● **Given data**:
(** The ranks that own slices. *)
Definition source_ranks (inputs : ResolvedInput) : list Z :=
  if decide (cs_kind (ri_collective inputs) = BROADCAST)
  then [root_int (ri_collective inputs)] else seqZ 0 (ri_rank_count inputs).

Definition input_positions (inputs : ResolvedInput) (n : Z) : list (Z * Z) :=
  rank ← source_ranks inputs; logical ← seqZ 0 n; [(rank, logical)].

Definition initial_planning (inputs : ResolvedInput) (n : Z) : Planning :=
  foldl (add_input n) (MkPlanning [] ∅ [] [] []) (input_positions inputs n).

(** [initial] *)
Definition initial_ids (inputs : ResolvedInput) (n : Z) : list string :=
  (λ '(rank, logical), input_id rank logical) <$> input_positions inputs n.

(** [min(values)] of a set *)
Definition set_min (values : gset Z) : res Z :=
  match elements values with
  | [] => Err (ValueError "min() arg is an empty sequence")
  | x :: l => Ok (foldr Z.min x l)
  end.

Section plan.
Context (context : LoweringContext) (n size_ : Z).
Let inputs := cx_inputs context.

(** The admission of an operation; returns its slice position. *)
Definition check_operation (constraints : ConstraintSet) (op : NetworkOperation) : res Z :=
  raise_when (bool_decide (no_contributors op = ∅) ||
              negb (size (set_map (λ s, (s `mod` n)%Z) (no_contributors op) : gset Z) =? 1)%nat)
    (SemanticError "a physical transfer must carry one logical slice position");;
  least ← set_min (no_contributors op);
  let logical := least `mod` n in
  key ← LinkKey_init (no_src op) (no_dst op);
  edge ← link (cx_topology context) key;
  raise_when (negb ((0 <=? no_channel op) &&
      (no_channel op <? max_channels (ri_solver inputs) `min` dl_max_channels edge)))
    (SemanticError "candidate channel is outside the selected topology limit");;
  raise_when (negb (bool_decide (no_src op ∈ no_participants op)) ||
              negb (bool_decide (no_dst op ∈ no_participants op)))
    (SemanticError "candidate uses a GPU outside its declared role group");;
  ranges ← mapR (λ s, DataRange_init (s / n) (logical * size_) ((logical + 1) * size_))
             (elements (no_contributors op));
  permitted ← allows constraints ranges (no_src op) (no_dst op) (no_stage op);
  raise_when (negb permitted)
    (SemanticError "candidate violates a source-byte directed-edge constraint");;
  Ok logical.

==

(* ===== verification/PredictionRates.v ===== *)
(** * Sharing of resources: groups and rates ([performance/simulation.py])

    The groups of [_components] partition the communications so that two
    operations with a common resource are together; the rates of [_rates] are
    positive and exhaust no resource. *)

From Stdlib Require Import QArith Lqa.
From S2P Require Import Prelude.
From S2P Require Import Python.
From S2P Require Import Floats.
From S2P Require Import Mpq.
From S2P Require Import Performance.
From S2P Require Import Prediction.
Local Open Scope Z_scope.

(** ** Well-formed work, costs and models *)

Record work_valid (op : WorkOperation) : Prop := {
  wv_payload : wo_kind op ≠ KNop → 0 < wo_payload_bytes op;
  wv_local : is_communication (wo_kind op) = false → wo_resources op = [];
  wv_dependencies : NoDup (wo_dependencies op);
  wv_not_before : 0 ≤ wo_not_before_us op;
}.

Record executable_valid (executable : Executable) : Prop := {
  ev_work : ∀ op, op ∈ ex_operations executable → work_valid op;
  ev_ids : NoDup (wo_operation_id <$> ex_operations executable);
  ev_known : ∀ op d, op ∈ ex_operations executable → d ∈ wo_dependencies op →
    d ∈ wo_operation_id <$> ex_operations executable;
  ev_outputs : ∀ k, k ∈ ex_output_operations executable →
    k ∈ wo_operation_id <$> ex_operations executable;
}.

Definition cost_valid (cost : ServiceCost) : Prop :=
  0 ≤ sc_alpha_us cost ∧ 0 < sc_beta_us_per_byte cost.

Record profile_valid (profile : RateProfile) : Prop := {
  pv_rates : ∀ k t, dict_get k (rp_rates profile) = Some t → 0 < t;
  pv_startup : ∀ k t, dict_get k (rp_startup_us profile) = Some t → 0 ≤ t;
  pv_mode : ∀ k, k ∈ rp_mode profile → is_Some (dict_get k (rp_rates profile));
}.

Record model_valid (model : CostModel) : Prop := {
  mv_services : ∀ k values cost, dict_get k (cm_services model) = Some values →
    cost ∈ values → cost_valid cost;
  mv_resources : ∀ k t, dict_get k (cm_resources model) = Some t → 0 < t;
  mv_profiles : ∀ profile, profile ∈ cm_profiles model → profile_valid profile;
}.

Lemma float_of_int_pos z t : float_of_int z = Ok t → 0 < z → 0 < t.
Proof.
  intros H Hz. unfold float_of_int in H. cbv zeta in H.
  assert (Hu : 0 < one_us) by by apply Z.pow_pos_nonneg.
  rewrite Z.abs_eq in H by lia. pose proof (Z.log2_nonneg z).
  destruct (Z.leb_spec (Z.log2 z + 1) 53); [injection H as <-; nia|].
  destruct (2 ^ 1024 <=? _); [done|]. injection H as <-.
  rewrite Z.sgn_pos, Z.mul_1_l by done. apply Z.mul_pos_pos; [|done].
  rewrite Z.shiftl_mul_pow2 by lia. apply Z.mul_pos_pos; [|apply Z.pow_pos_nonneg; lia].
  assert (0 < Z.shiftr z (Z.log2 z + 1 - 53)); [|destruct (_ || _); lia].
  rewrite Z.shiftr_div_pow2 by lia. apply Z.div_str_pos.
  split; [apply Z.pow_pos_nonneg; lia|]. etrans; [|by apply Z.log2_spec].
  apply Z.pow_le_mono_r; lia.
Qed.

...

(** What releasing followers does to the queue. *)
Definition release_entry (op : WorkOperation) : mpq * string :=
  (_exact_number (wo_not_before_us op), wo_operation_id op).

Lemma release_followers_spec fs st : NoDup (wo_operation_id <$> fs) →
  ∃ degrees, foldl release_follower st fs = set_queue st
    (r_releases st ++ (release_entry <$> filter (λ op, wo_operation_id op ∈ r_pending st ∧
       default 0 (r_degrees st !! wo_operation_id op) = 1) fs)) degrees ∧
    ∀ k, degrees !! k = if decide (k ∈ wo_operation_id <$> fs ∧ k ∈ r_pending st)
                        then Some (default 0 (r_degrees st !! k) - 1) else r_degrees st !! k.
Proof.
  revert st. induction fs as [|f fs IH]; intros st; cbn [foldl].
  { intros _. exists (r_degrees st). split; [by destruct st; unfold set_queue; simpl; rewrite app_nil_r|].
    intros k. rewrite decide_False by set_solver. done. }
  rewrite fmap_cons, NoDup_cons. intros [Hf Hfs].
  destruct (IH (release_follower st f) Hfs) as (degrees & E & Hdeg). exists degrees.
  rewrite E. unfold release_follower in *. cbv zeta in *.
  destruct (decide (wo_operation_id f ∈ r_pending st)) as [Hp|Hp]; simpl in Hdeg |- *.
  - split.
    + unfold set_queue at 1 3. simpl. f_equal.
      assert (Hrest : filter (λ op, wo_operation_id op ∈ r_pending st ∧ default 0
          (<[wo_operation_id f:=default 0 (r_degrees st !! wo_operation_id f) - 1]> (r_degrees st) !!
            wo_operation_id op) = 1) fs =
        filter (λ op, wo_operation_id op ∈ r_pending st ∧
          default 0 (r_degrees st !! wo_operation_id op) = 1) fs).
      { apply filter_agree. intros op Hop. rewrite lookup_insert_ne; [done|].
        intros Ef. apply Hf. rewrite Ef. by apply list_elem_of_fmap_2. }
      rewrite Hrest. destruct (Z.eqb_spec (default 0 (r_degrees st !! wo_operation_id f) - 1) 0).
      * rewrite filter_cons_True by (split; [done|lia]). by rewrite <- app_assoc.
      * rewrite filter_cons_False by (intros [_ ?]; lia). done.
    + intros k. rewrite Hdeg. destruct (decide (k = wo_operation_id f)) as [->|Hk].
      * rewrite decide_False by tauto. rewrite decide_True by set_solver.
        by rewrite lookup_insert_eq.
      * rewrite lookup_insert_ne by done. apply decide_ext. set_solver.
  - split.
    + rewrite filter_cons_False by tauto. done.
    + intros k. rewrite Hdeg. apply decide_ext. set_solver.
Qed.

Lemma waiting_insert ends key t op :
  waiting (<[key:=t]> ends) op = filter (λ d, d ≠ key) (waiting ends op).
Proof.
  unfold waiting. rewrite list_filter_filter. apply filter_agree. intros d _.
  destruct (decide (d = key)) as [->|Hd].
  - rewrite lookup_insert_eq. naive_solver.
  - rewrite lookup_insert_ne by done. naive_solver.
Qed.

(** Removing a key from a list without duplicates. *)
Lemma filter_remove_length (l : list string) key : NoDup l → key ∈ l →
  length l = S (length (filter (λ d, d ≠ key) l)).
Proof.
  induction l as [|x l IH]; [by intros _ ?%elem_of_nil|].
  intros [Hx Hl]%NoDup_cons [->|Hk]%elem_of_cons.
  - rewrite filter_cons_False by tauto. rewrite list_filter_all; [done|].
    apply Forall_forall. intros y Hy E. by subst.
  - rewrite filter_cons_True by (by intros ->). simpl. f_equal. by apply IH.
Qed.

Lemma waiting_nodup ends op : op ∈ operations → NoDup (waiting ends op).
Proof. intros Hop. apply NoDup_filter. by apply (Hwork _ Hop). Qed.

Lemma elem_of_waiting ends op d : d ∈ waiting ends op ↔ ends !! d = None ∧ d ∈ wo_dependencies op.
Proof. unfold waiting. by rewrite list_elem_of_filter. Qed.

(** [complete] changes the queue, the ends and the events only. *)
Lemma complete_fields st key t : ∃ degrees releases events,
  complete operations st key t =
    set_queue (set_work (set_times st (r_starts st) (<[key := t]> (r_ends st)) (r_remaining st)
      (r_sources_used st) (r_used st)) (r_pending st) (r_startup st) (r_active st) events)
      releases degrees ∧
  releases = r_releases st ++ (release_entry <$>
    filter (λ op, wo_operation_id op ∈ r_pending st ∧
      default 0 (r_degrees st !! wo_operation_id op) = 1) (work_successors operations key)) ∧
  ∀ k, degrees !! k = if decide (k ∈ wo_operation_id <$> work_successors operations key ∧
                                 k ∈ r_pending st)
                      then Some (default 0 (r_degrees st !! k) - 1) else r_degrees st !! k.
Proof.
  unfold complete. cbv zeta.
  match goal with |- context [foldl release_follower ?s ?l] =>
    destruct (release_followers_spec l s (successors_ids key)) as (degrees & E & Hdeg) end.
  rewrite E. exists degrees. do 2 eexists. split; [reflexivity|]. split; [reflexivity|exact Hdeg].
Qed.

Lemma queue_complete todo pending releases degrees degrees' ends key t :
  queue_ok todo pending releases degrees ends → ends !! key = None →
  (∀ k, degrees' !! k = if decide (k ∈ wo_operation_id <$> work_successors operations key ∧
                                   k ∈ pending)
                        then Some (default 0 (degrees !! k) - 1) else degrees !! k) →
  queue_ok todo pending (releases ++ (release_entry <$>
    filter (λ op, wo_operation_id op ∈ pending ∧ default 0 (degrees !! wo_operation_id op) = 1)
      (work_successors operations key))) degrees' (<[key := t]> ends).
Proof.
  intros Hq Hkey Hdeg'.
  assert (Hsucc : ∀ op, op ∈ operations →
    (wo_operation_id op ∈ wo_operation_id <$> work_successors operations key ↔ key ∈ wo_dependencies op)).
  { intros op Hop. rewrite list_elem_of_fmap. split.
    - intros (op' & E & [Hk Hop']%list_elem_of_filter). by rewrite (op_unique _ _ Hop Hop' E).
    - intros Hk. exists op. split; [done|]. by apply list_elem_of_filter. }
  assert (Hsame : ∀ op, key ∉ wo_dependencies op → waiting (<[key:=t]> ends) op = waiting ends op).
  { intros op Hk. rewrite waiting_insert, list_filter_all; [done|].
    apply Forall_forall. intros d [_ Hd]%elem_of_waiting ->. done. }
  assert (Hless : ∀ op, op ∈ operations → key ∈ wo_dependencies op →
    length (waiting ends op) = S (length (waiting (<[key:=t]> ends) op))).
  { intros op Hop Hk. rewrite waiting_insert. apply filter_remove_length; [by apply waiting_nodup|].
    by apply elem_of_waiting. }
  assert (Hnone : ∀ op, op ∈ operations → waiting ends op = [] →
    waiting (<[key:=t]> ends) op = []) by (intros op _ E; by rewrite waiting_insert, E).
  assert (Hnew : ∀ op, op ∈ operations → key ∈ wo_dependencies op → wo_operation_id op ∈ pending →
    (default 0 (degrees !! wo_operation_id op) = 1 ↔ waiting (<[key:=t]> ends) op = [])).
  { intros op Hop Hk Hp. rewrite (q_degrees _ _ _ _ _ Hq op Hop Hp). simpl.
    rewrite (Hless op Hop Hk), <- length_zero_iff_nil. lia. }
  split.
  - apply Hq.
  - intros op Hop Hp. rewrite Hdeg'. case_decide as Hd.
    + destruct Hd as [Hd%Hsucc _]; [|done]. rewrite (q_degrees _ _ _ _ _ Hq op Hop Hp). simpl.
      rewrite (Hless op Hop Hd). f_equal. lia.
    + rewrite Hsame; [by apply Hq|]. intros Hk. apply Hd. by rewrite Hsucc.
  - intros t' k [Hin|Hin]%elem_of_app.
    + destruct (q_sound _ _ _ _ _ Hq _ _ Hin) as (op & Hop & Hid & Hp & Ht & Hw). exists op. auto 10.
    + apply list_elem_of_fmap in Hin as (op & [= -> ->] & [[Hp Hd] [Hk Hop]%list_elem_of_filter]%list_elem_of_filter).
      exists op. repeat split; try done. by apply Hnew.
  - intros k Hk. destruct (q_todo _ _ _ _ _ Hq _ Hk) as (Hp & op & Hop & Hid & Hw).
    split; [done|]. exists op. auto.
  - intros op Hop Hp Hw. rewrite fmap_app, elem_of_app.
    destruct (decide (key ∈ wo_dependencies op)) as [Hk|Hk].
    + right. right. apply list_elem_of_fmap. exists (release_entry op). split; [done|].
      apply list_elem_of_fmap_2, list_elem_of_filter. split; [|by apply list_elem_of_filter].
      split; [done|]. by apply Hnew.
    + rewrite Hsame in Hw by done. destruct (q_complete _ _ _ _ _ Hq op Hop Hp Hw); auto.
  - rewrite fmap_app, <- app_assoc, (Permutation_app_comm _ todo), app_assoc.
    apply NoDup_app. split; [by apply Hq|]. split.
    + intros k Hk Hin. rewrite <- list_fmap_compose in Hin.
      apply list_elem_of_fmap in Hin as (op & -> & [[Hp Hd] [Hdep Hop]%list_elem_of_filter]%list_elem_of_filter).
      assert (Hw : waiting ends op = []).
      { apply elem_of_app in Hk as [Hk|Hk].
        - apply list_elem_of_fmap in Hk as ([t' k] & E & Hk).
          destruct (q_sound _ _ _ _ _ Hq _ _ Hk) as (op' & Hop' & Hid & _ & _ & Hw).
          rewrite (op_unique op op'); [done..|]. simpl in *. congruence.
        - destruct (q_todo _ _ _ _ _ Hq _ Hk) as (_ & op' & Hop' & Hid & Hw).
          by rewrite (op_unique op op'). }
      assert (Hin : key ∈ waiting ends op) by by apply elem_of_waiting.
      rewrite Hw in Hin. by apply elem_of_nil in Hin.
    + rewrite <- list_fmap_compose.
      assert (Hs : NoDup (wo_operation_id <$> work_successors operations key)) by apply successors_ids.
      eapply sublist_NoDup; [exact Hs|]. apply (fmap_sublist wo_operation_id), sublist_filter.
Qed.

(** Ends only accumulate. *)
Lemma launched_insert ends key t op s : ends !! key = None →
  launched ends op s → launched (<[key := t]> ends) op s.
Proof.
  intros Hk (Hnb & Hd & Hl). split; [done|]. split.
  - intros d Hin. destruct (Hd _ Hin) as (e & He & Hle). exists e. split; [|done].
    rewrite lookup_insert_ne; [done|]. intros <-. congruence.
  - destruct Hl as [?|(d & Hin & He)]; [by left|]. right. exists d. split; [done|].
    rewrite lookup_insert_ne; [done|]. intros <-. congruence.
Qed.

● **Work task**: Report the tally of lines in the listing that carry the string "context", and nothing else.

● **Solution to the problem**: 4